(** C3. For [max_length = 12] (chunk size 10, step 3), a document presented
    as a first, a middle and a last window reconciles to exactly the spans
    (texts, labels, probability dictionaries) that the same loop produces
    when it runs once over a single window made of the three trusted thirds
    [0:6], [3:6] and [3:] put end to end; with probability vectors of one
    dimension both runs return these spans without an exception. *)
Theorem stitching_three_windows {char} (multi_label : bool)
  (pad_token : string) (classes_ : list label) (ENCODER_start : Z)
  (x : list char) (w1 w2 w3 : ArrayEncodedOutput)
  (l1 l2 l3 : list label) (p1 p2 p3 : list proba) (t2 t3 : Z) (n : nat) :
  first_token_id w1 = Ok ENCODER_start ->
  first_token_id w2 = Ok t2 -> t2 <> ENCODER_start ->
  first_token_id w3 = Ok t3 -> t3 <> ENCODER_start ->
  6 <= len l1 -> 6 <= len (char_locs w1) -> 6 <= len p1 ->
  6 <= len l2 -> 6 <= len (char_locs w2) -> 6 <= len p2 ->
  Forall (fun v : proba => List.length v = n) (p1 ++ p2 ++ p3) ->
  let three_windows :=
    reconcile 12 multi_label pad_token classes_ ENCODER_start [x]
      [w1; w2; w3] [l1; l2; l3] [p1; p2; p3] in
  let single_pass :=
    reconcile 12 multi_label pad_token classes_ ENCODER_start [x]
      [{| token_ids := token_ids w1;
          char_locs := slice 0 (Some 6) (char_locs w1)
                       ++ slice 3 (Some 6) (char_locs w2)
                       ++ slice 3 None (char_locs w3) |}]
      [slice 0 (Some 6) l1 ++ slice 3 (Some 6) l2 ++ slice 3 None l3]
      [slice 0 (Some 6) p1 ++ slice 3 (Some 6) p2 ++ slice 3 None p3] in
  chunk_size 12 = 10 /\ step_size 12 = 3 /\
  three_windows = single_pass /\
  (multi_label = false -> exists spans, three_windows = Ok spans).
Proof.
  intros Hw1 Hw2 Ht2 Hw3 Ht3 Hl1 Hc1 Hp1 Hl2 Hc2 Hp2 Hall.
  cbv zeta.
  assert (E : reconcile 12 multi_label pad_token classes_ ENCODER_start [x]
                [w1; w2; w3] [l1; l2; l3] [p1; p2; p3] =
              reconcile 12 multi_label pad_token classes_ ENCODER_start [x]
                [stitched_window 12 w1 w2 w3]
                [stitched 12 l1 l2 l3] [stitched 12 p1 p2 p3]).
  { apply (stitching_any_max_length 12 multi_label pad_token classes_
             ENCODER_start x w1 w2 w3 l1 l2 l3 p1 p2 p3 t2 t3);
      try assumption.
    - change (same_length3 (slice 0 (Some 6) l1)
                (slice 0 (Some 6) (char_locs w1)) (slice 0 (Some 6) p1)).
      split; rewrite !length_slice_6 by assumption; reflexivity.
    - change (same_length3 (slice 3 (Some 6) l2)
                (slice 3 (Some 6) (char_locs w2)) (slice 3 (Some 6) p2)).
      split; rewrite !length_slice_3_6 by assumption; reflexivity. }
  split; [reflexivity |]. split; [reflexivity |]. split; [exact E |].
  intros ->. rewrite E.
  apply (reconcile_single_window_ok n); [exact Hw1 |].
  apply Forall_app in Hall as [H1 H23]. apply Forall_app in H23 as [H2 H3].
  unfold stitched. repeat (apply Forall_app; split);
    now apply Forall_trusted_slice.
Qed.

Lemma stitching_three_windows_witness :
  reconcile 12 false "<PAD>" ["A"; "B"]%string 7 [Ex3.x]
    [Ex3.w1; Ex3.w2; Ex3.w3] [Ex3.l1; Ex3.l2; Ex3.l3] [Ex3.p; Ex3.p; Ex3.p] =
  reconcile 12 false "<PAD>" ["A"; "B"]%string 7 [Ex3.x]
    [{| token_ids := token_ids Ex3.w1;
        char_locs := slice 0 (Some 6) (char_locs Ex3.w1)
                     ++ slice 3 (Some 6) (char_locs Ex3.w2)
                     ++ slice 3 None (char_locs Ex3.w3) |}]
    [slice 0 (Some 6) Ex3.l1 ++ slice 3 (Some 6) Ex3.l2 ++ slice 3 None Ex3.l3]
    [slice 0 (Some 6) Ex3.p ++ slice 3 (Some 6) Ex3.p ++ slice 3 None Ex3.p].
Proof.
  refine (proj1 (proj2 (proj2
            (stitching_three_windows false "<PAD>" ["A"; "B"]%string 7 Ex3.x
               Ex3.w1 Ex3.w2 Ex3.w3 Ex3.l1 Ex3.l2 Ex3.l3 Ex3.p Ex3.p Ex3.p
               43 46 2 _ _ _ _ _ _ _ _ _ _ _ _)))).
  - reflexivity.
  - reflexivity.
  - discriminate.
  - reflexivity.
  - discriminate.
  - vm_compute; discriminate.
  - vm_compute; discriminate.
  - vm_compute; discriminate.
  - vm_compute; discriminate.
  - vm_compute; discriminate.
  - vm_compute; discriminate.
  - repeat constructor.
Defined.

※ ※ ※

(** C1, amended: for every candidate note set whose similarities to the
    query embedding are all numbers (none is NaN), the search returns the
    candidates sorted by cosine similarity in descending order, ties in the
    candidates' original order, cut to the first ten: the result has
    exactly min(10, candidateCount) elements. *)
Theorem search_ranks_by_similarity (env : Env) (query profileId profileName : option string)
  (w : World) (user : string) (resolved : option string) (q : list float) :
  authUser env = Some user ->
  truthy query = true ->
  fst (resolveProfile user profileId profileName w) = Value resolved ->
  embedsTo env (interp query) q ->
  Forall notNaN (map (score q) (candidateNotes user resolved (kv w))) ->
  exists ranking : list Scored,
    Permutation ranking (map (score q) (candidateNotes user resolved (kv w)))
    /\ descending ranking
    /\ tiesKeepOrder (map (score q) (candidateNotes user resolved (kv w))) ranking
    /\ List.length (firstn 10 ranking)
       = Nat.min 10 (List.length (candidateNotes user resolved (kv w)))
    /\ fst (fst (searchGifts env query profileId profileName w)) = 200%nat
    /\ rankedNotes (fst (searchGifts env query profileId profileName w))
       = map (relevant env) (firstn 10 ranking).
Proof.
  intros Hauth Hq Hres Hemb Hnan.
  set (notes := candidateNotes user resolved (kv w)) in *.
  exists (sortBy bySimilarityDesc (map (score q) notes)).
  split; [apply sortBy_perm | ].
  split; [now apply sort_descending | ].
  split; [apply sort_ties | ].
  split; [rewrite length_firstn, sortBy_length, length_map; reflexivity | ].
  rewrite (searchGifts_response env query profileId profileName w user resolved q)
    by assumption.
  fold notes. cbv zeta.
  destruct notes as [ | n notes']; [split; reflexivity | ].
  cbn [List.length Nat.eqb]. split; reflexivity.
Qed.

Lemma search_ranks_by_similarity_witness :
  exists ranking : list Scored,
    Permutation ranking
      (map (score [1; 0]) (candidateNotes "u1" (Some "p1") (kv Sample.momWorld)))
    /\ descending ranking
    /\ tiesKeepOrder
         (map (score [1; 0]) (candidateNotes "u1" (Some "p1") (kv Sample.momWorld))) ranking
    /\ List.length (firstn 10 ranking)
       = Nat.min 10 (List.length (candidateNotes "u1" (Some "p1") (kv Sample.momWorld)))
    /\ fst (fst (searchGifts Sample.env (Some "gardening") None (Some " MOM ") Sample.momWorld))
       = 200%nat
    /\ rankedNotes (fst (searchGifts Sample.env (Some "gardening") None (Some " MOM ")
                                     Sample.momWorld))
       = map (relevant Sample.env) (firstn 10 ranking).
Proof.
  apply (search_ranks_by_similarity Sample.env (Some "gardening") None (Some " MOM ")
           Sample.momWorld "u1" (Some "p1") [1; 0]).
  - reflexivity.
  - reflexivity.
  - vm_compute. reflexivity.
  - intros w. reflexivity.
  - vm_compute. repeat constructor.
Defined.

※ ※ ※

# PROBLEM TO WORK ON
Would you output, from the records above, exactly the run of lines that starts at the line containing "(** C3. For" and ends at the line containing "first_token_id w3 = Ok", and only that run?

# OUTPUT
(** C3. For [max_length = 12] (chunk size 10, step 3), a document presented
    as a first, a middle and a last window reconciles to exactly the spans
    (texts, labels, probability dictionaries) that the same loop produces
    when it runs once over a single window made of the three trusted thirds
    [0:6], [3:6] and [3:] put end to end; with probability vectors of one
    dimension both runs return these spans without an exception. *)
Theorem stitching_three_windows {char} (multi_label : bool)
  (pad_token : string) (classes_ : list label) (ENCODER_start : Z)
  (x : list char) (w1 w2 w3 : ArrayEncodedOutput)
  (l1 l2 l3 : list label) (p1 p2 p3 : list proba) (t2 t3 : Z) (n : nat) :
  first_token_id w1 = Ok ENCODER_start ->
  first_token_id w2 = Ok t2 -> t2 <> ENCODER_start ->
  first_token_id w3 = Ok t3 -> t3 <> ENCODER_start ->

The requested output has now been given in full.